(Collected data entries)

(* ===== verification/AddrUtils.v ===== *)
(** * Address helpers

    [tentacle/src/utils.rs]: reachability of an IP address, conversion between
    socket addresses and multiaddrs, the peer id and the transport of a
    multiaddr. [redact_auth_from_url] only calls the [url] crate and is left
    out. *)
From S2P Require Import Prelude Text StdNet Multiaddr MultiaddrFacts SecioMessages PeerId.

(** ** Reachability *)

Definition is_private (a : Ipv4Addr) : bool :=
  (oct_a a =? 10) || ((oct_a a =? 172) && (16 <=? oct_b a) && (oct_b a <=? 31)) ||
  ((oct_a a =? 192) && (oct_b a =? 168)).
Definition is_loopback4 (a : Ipv4Addr) : bool := oct_a a =? 127.
Definition is_link_local (a : Ipv4Addr) : bool := (oct_a a =? 169) && (oct_b a =? 254).
Definition is_broadcast (a : Ipv4Addr) : bool := bool_decide (octets a = [255; 255; 255; 255]).
Definition is_documentation (a : Ipv4Addr) : bool :=
  ((oct_a a =? 192) && (oct_b a =? 0) && (oct_c a =? 2)) ||
  ((oct_a a =? 198) && (oct_b a =? 51) && (oct_c a =? 100)) ||
  ((oct_a a =? 203) && (oct_b a =? 0) && (oct_c a =? 113)).
Definition is_unspecified4 (a : Ipv4Addr) : bool := bool_decide (octets a = [0; 0; 0; 0]).

Definition segment (i : nat) (a : Ipv6Addr) : Z := default 0 (segments a !! i).
Definition is_multicast6 (a : Ipv6Addr) : bool := Z.land (segment 0 a) 0xff00 =? 0xff00.
Definition is_loopback6 (a : Ipv6Addr) : bool := bool_decide (segments a = [0; 0; 0; 0; 0; 0; 0; 1]).
Definition is_unspecified6 (a : Ipv6Addr) : bool := bool_decide (segments a = [0; 0; 0; 0; 0; 0; 0; 0]).

Definition is_reachable (ip : IpAddr) : bool :=
  match ip with
  | V4 ipv4 =>
      negb (is_private ipv4) && negb (is_loopback4 ipv4) && negb (is_link_local ipv4) &&
      negb (is_broadcast ipv4) && negb (is_documentation ipv4) && negb (is_unspecified4 ipv4)
  | V6 ipv6 =>
      let scope :=
        if is_multicast6 ipv6 then
          let s := Z.land (segment 0 ipv6) 0x000f in
          if (s =? 1) || (s =? 2) || (s =? 3) || (s =? 4) || (s =? 5) || (s =? 8) then Some false
          else if s =? 14 then Some true else None
        else None in
      match scope with
      | Some true => true
      | None =>
          negb (is_multicast6 ipv6 || is_loopback6 ipv6 ||
            (Z.land (segment 0 ipv6) 0xffc0 =? 0xfe80) || (Z.land (segment 0 ipv6) 0xffc0 =? 0xfec0) ||
            (Z.land (segment 0 ipv6) 0xfe00 =? 0xfc00) || is_unspecified6 ipv6 ||
            ((segment 0 ipv6 =? 0x2001) && (segment 1 ipv6 =? 0xdb8)))
      | Some false => false
      end
  end.

(** ** Multiaddrs *)

Section addr.
Context `{!AddrCodecs}.

(** [iter().find_map(f)]: components are read only as far as needed. *)
Fixpoint find_map_loop {A} (fuel : nat) (f : Protocol → option A) (s : bytes) : option (Res Error (option A)) :=
  match fuel with
  | O => None
  | S fuel =>
      match iter_next s with
      | Ok None => Some (Ok None)
      | Ok (Some (p, s)) =>
          match f p with
          | Some a => Some (Ok (Some a))
          | None => find_map_loop fuel f s
          end
      | _ => Some Panic
      end
  end.
Definition find_map {A} (f : Protocol → option A) (m : Multiaddr) : option (Res Error (option A)) :=
  find_map_loop (S (ma_len m)) f (ma_bytes m).

(** The loop of [multiaddr_to_socketaddr] on the peekable iterator. *)
Fixpoint socketaddr_loop (fuel : nat) (s : bytes) : option (Res Error (option SocketAddr)) :=
  match fuel with
  | O => None
  | S fuel =>
      match iter_next s with
      | Ok None => Some (Ok None)
      | Ok (Some (proto1, s)) =>
          match proto1 with
          | Ip4 _ | Ip6 _ =>
              match iter_next s with
              | Ok None => Some (Ok None)
              | Ok (Some (proto2, s)) =>
                  match proto1, proto2 with
                  | Ip4 ip, Tcp port => Some (Ok (Some (mkSocketAddr (V4 ip) port)))
                  | Ip6 ip, Tcp port => Some (Ok (Some (mkSocketAddr (V6 ip) port)))
                  | _, _ => socketaddr_loop fuel s
                  end
              | _ => Some Panic
              end
          | _ => socketaddr_loop fuel s
          end
      | _ => Some Panic
      end
  end.
Definition multiaddr_to_socketaddr (addr : Multiaddr) : option (Res Error (option SocketAddr)) :=
  socketaddr_loop (S (ma_len addr)) (ma_bytes addr).

Definition socketaddr_to_multiaddr (address : SocketAddr) : Multiaddr :=
  let proto := match ip address with V4 ip => Ip4 ip | V6 ip => Ip6 ip end in
  from_iter [proto; Tcp (port address)].

Definition extract_peer_id : Multiaddr → option (Res Error (option PeerId)) :=
  find_map (λ proto,
    match proto with
    | P2P raw_bytes => match peer_from_bytes raw_bytes with Ok id => Some id | _ => None end
    | _ => None
    end).

Inductive TransportType := TWs | TWss | TTcp | TTls | TMemory | TOnion.

(** The transport that a component stands for. *)
Definition transport_of (proto : Protocol) : option TransportType :=
  match proto with
  | Ws => Some TWs
  | Wss => Some TWss
  | Tls _ => Some TTls
  | Memory _ => Some TMemory
  | Onion3 _ => Some TOnion
  | _ => None
  end.

Definition find_type (addr : Multiaddr) : option (Res Error TransportType) :=
  match find_map transport_of addr with
  | Some (Ok o) => Some (Ok (default TTcp o))
  | Some _ => Some Panic
  | None => None
  end.
End addr.

(** ** Facts *)

Section facts.
Context {AC : AddrCodecs} {AL : AddrCodecsLaws}.

(** An address with well-formed components. *)
Definition addr_wf (m : Multiaddr) : Prop := ∃ ps, Comps (ma_bytes m) ps.

Lemma try_from_wf m : addr_wf m → try_from (ma_bytes m) = Some (Ok m).
Proof.
  intros [ps Hps]. rw /try_from.
  destruct (try_from_loop_total (ma_bytes m) _ (le_n _)) as [(ps' & _ & ->)|(e & _ & Hn)]; [by destruct m|by destruct (Hn ps)].
Qed.

Lemma try_from_total b : (∃ m, try_from b = Some (Ok m) ∧ addr_wf m) ∨ ∃ e, try_from b = Some (Err e).
Proof.
  rw /try_from. destruct (try_from_loop_total b _ (le_n _)) as [(ps & Hps & ->)|(e & -> & _)]; [left|by right; eauto].
  eexists. split; [done|]. by exists ps.
Qed.

(** The first result of [f] over a list. *)
Fixpoint first_some {A B} (f : A → option B) (l : list A) : option B :=
  match l with [] => None | x :: l => match f x with Some b => Some b | None => first_some f l end end.

(** The first IP component whose pair is a TCP port, pairs not overlapping. *)
Fixpoint first_socket (ps : list Protocol) : option SocketAddr :=
  match ps with
  | Ip4 ip :: Tcp port :: _ => Some (mkSocketAddr (V4 ip) port)
  | Ip6 ip :: Tcp port :: _ => Some (mkSocketAddr (V6 ip) port)
  | Ip4 _ :: _ :: ps => first_socket ps
  | Ip6 _ :: _ :: ps => first_socket ps
  | _ :: ps => first_socket ps
  | [] => None
  end.

Lemma find_map_loop_Comps {A} (f : Protocol → option A) b ps fuel :
  Comps b ps → (length ps < fuel)%nat → find_map_loop fuel f b = Some (Ok (first_some f ps)).
Proof.
  intros Hb. revert fuel. induction Hb as [|b p rest ps Hp _ IH]; intros [|fuel] Hf; simpl in *; try lia; [done|].
  rw (iter_next_cons _ _ _ Hp). destruct (f p); [done|]. apply IH. lia.
Qed.

Lemma find_map_Comps {A} (f : Protocol → option A) m ps :
  Comps (ma_bytes m) ps → find_map f m = Some (Ok (first_some f ps)).
Proof. intros H. apply find_map_loop_Comps; [done|]. apply Comps_length in H. rw /ma_len. lia. Qed.

Lemma socketaddr_loop_Comps b ps fuel :
  Comps b ps → (length ps < fuel)%nat → socketaddr_loop fuel b = Some (Ok (first_socket ps)).
Proof.
  revert b fuel. induction ps as [ps IH] using (induction_ltof1 _ length); rw /ltof in IH.
  intros b [|fuel] Hb Hf; [lia|]. inversion Hb as [|b' p rest ps' Hp Hr]; subst; [done|]. cbn [socketaddr_loop].
  rw (iter_next_cons _ _ _ Hp). simpl in Hf.
  assert (∀ qs r, Comps r qs → (length qs ≤ length ps')%nat → socketaddr_loop fuel r = Some (Ok (first_socket qs))) as IH'.
  { intros qs r Hq Hl. apply IH; [simpl; lia|done|lia]. }
  inversion Hr as [|b'' q rest' qs Hq Hr']; subst.
  - destruct p; try done; by apply (IH' [] []).
  - rw (iter_next_cons _ _ _ Hq).
    assert (socketaddr_loop fuel rest = Some (Ok (first_socket (q :: qs)))) as H1 by (by apply IH').
    assert (socketaddr_loop fuel rest' = Some (Ok (first_socket qs))) as H2 by (apply IH'; [done|simpl; lia]).
    by destruct p; try exact H1; destruct q.
Qed.

Lemma multiaddr_to_socketaddr_Comps m ps :
  Comps (ma_bytes m) ps → multiaddr_to_socketaddr m = Some (Ok (first_socket ps)).
Proof. intros H. apply socketaddr_loop_Comps; [done|]. apply Comps_length in H. rw /ma_len. lia. Qed.

Lemma extract_peer_id_Comps m ps :
  Comps (ma_bytes m) ps →
  extract_peer_id m = Some (Ok (first_some (λ p, match p with P2P b => Some (mkPeerId b) | _ => None end) ps)).
Proof.
  intros H. rw /extract_peer_id (find_map_Comps _ _ _ H). do 2 f_equal. apply Comps_wf in H.
  induction H as [|p ps Hp _ IH]; [done|]. cbn [first_some]. rw IH. destruct p; try done.
  destruct (proj1 (peer_from_bytes_check_p2p b) Hp) as [id Hid]. rw Hid.
  apply peer_from_bytes_inner in Hid as <-. by destruct id.
Qed.

Lemma first_some_app {A B} (f : A → option B) l k :
  first_some f (l ++ k) = match first_some f l with Some b => Some b | None => first_some f k end.
Proof. induction l as [|x l IH]; [done|]. simpl. rw IH. by destruct (f x). Qed.

(** On every well-formed address the helpers are total and read the
    components in order: the socket address is the first IP that is followed by
    its TCP port, the peer id is the first component that is one, and the
    transport is that of the first component that names one, TCP otherwise. *)
Theorem addr_helpers_spec (m : Multiaddr) (ps : list Protocol) :
  Comps (ma_bytes m) ps →
  multiaddr_to_socketaddr m = Some (Ok (first_socket ps)) ∧
  extract_peer_id m = Some (Ok (first_some (λ p, match p with P2P b => Some (mkPeerId b) | _ => None end) ps)) ∧
  find_type m = Some (Ok (default TTcp (first_some transport_of ps))).
Proof.
  intros H. split_and!.
  - by apply multiaddr_to_socketaddr_Comps.
  - by apply extract_peer_id_Comps.
  - by rw /find_type (find_map_Comps _ _ _ H).
Qed.

(** A socket address survives the conversion to a multiaddr and back, with
    any further components behind it. *)
Theorem socketaddr_roundtrip (a : SocketAddr) (m : Multiaddr) (ps : list Protocol) :
  ip_wf (ip a) → is_u16 (port a) → Comps (ma_bytes m) ps →
  multiaddr_to_socketaddr (mkMultiaddr (ma_bytes (socketaddr_to_multiaddr a) ++ ma_bytes m)) = Some (Ok (Some a)).
Proof.
  intros Hip Hport Hm.
  set (p := match ip a with V4 i => Ip4 i | V6 i => Ip6 i end).
  assert (Comps (ma_bytes (socketaddr_to_multiaddr a) ++ ma_bytes m) ([p; Tcp (port a)] ++ ps)) as Hc.
  { apply Comps_app; [|done]. apply Comps_concat. apply Forall_cons; split; [rw /p; by destruct (ip a)|by apply Forall_singleton]. }
  rw /multiaddr_to_socketaddr (socketaddr_loop_Comps _ _ _ Hc).
  - rw /p. by destruct a as [[] ?].
  - apply Comps_length in Hc. rw /ma_len. cbn [ma_bytes]. lia.
Qed.
End facts.

(** An address that is neither special nor documentation is reachable, and the
    ranges that are not are refused. *)
Lemma unreachable_ranges (a : Ipv4Addr) :
  oct_a a = 10 ∨ oct_a a = 127 ∨ (oct_a a = 192 ∧ oct_b a = 168) ∨ (oct_a a = 172 ∧ 16 ≤ oct_b a ≤ 31) ∨
  (oct_a a = 169 ∧ oct_b a = 254) →
  is_reachable (V4 a) = false.
Proof.
  rw /is_reachable /is_private /is_loopback4 /is_link_local.
  intros [->|[->|[[-> ->]|[[-> Hb]|[-> ->]]]]]; rw /= ?andb_false_r //.
  rewrite -> (proj2 (Z.leb_le _ _)), (proj2 (Z.leb_le _ _)) by lia. done.
Qed.

Definition demo_socket : SocketAddr := mkSocketAddr (V4 (mkIp4 1 2 3 4)) 8080.

Lemma addr_helpers_spec_witness :
  find_type (from_iter [Ip4 (mkIp4 1 2 3 4); Tcp 80; Ws]) = Some (Ok TWs) ∧
  multiaddr_to_socketaddr (from_iter [Ip4 (mkIp4 1 2 3 4); Tcp 80; Ws]) =
    Some (Ok (Some (mkSocketAddr (V4 (mkIp4 1 2 3 4)) 80))).
Proof.
  destruct (addr_helpers_spec (from_iter [Ip4 (mkIp4 1 2 3 4); Tcp 80; Ws]) [Ip4 (mkIp4 1 2 3 4); Tcp 80; Ws])
    as (Hs & _ & Ht).
  - apply Comps_concat. repeat constructor; unfold_int; simpl; lia.
  - split; [exact Ht|exact Hs].
Defined.

Lemma socketaddr_roundtrip_witness :
  multiaddr_to_socketaddr (mkMultiaddr (ma_bytes (socketaddr_to_multiaddr demo_socket) ++ ma_bytes (mkMultiaddr []))) =
  Some (Ok (Some demo_socket)).
Proof.
  apply (socketaddr_roundtrip demo_socket (mkMultiaddr []) []).
  - repeat constructor; unfold_int; simpl; lia.
  - unfold_int; simpl; lia.
  - constructor.
Defined.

- **Work instruction**: Retype the portion of the data above that starts on the line with "(Ok (Some a))." and finishes on the line with "assert (Comps (ma_bytes", including both of those lines.

- **Response**:
  multiaddr_to_socketaddr (mkMultiaddr (ma_bytes (socketaddr_to_multiaddr a) ++ ma_bytes m)) = Some (Ok (Some a)).
Proof.
  intros Hip Hport Hm.
  set (p := match ip a with V4 i => Ip4 i | V6 i => Ip6 i end).
  assert (Comps (ma_bytes (socketaddr_to_multiaddr a) ++ ma_bytes m) ([p; Tcp (port a)] ++ ps)) as Hc.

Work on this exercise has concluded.